Whilst foreigners cannot purchase freehold land in Indonesia, it is possible to own an interest in an apartment or condominium. Under Government Regulation No 41 of June 1996, it is possible for a foreigner who resides in Indonesia, or visits regularly for business, to purchase an apartment or condominium provided it is not part of a government subsidised housing development, and provided that they do not own the underlying land, which is akin to strata-title. However, the law is a bit uncertain in this regard, with no foreigner ever actually receiving a strata title as a certificate of ownership.

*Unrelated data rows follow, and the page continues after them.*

Definition fuzzyThreshold (name : string) : nat := if (8 <? String.length name)%nat then 3 else 2.

Definition fuzzyMatchTool (name : string) (tools : list Tool) : option Tool :=
  let normalized := normalizeName name in
  match List.find (fun t => bool_decide (normalizeName (t_Name t) = normalized)) tools with
  | Some t => Some t
  | None => nearest normalized tools (fuzzyThreshold name + 1) None
  end.

Example lev_kitten : levenshtein "kitten" "sitting" = 3.
Proof. reflexivity. Qed.

(** ** Edit distance: the table computes the length of a shortest edit script *)

(** [edits n a b]: [n] insertions, deletions and substitutions turn [a] into [b]. *)
Inductive edits : nat -> list ascii -> list ascii -> Prop :=
| ed_nil : edits 0 [] []
| ed_keep n x a b : edits n a b -> edits n (x :: a) (x :: b)
| ed_sub n x y a b : edits n a b -> edits (S n) (x :: a) (y :: b)
| ed_del n x a b : edits n a b -> edits (S n) (x :: a) b
| ed_ins n y a b : edits n a b -> edits (S n) a (y :: b).

(** The distance, by recursion on the first characters. *)
Fixpoint dist (a : list ascii) : list ascii -> nat :=
  match a with
  | [] => fun b => length b
  | x :: a' =>
      fix inner b := match b with
                     | [] => S (length a')
                     | y :: b' => Nat.min (inner b' + 1)
                                    (Nat.min (dist a' b + 1) (dist a' b' + (if bool_decide (x = y) then 0 else 1)))
                     end
  end.

Lemma dist_cons x y a b :
  dist (x :: a) (y :: b) =
  Nat.min (dist (x :: a) b + 1)
    (Nat.min (dist a (y :: b) + 1) (dist a b + (if bool_decide (x = y) then 0 else 1))).
Proof. done. Qed.

Lemma dist_nil_r a : dist a [] = length a.
Proof. by destruct a. Qed.

Lemma edits_nil_r a : edits (length a) a [].
Proof. induction a; by constructor. Qed.

Lemma edits_nil_l b : edits (length b) [] b.
Proof. induction b; by constructor. Qed.

Lemma dist_edits a b : edits (dist a b) a b.
Proof.
  revert b. induction a as [|x a IHa]; [apply edits_nil_l|].
  induction b as [|y b IHb]; [rewrite dist_nil_r; apply edits_nil_r|].
  rewrite dist_cons. rewrite !Nat.add_1_r.
  destruct (Nat.min_spec (S (dist (x :: a) b))
    (Nat.min (S (dist a (y :: b))) (dist a b + (if bool_decide (x = y) then 0 else 1)))) as [[_ ->]|[_ ->]].
  { by constructor. }
  destruct (Nat.min_spec (S (dist a (y :: b))) (dist a b + (if bool_decide (x = y) then 0 else 1)))
    as [[_ ->]|[_ ->]]; [by constructor|].
  case_bool_decide as E; [subst; rewrite Nat.add_0_r|rewrite Nat.add_1_r]; by constructor.
Qed.

Lemma dist_least n a b : edits n a b -> dist a b <= n.
Proof.
  induction 1 as [|n x a b H IH|n x y a b H IH|n x a b H IH|n y a b H IH]; [done|..].
  - rewrite dist_cons, bool_decide_eq_true_2 by done. lia.
  - rewrite dist_cons. case_bool_decide; lia.
  - destruct b as [|y b]; [rewrite dist_nil_r in *; cbn; lia|]. rewrite dist_cons. lia.
  - destruct a as [|x a]; [cbn in *; lia|]. rewrite dist_cons. lia.
Qed.

Lemma edits_app n m a b a' b' : edits n a b -> edits m a' b' -> edits (n + m) (a ++ a') (b ++ b').
Proof. intros H H'. induction H; cbn; [done|..]; by constructor. Qed.

Lemma edits_rev n a b : edits n a b -> edits n (rev a) (rev b).
Proof.
  induction 1 as [|n x a b H IH|n x y a b H IH|n x a b H IH|n y a b H IH]; [constructor|..]; cbn [rev].
  - replace n with (n + 0) by lia. apply edits_app; [done|repeat constructor].
  - replace (S n) with (n + 1) by lia. apply edits_app; [done|repeat constructor].
  - replace (S n) with (n + 1) by lia. rewrite <- (app_nil_r (rev b)). apply edits_app; [done|repeat constructor].
  - replace (S n) with (n + 1) by lia. rewrite <- (app_nil_r (rev a)). apply edits_app; [done|repeat constructor].
Qed.

Lemma dist_rev a b : dist (rev a) (rev b) = dist a b.
Proof.
  enough (forall a b, dist (rev a) (rev b) <= dist a b) as H.
  { apply Nat.le_antisymm; [done|]. pose proof (H (rev a) (rev b)) as H'. by rewrite !rev_involutive in H'. }
  intros a' b'. apply dist_least, edits_rev, dist_edits.
Qed.

(** The row the table holds for the reversed prefix [ra] of [a], from the
    reversed prefix [p] of [b] on. *)
Fixpoint row (ra b p : list ascii) : list nat :=
  dist ra p :: match b with [] => [] | y :: b' => row ra b' (y :: p) end.

Lemma lev_row_spec x ra b p : dist (x :: ra) p :: lev_row x b (dist (x :: ra) p) (row ra b p) = row (x :: ra) b p.
Proof.
  revert p. induction b as [|y b IH]; intros p; [done|].
  cbn [row]. f_equal. cbn [lev_row].
  assert (exists r, row ra b (y :: p) = dist ra (y :: p) :: r) as [r Hr] by (destruct b; eauto).
  rewrite Hr, <- Hr, <- (dist_cons x y ra p). apply IH.
Qed.

Lemma lev_loop_spec a b ra : lev_loop (S (length ra)) a b (row ra b []) = row (rev a ++ ra) b [].
Proof.
  revert ra. induction a as [|x a IH]; intros ra; [done|]. cbn [lev_loop rev].
  rewrite <- app_assoc. cbn [app]. rewrite <- (IH (x :: ra)). cbn [length]. f_equal.
  rewrite <- lev_row_spec. by rewrite dist_nil_r.
Qed.

Lemma row_first b p : row [] b p = seq (length p) (S (length b)).
Proof. revert p. induction b as [|y b IH]; intros p; [done|]. cbn [row]. rewrite IH. done. Qed.

Lemma row_last ra b p : List.last (row ra b p) 0 = dist ra (rev b ++ p).
Proof.
  revert p. induction b as [|y b IH]; intros p; [done|]. cbn [rev]. rewrite <- app_assoc. cbn [app].
  rewrite <- IH. cbn [row]. by destruct b.
Qed.

Lemma levenshtein_dist a b : levenshtein_bytes a b = dist a b.
Proof.
  unfold levenshtein_bytes. case_bool_decide as Ha; [by destruct a|].
  case_bool_decide as Hb; [destruct b; [by rewrite dist_nil_r|done]|].
  change (seq 0 (S (length b))) with (seq (@length ascii []) (S (length b))).
  rewrite <- row_first. pose proof (lev_loop_spec a b []) as H. cbn [length] in H. rewrite H.
  rewrite row_last, !app_nil_r. apply dist_rev.
Qed.

(** The two-row table of levenshtein computes the length of a shortest
    script of insertions, deletions and substitutions. *)
Theorem levenshtein_least (a b : string) :
  edits (levenshtein a b) (list_ascii_of_string a) (list_ascii_of_string b) /\
  forall n, edits n (list_ascii_of_string a) (list_ascii_of_string b) -> levenshtein a b <= n.
Proof. unfold levenshtein. rewrite levenshtein_dist. split; [apply dist_edits|intros n; apply dist_least]. Qed.

(** ** What fuzzy matching answers *)

Definition fuzzy_dist (name : string) (t : Tool) : nat :=
  levenshtein (normalizeName name) (normalizeName (t_Name t)).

Due to this uncertainty, there are two other ways that you can own rights to an apartment or condominium:
1. One right that a foreigner can purchase is land-use rights (Hak Pakai), which isn’t really ownership, but rather is the right to lease the property for 25 years, with a right to renew this. This means that the title is held in the name of the developer, and the lessee has a lease for an initial terms of 25 years, which is then able to be renewed for a further 25 years and again for another 20 years, so it is a 70 year leasehold. The lease does not really have any ownership rights and it cannot be transferred to an heir.
2. An alternative is for foreigners to take out a Convertible Lease Agreement. This means that the title is held in the name of the developer but your right in the property is held as a lease until it is possible for you to legally own the property (if the Indonesian laws around foreign ownership of property change). The Convertible Lease Agreement would state that if and when the lessee can legally own the property, then the lessee and lessor will be required to sign a Deed of Sale & Purchase, and title shall be transferred to the foreign national.
Whilst you would not actually own the property to begin with, you will have the rights to own it when it is legally possible for you to. It is a good option, but be sure that you have checked the developer properly to ensure that they have legal title over the property. It is not clear whether the rights under the Convertible Lease Agreement can be transferred to a third party and another legal agreement may be required to allow for this right. It is strongly advisable that you obtain local legal advice before entering into a Convertible Lease Agreement to ensure that it can be enforced if and when the time arises.
Advantages of a Convertible Lease Agreement
A Convertible Lease Agreement will enable you to have strata title to your property if the laws in Indonesia change to allow foreign ownership. This will mean you are one step ahead of the rush that is likely to occur at that time.
Disadvantages of a Convertible Lease Agreement
There is no guarantee that the laws in Indonesia will change to allow for foreign ownership, so you could be paying a lot for a right that never eventuates. Even if the laws do change, there is also the possibility that the legal agreements you have in place do not hold up in court. There is little that can be done to mitigate this risk, except ensure you have good legal advice when setting up the contracts.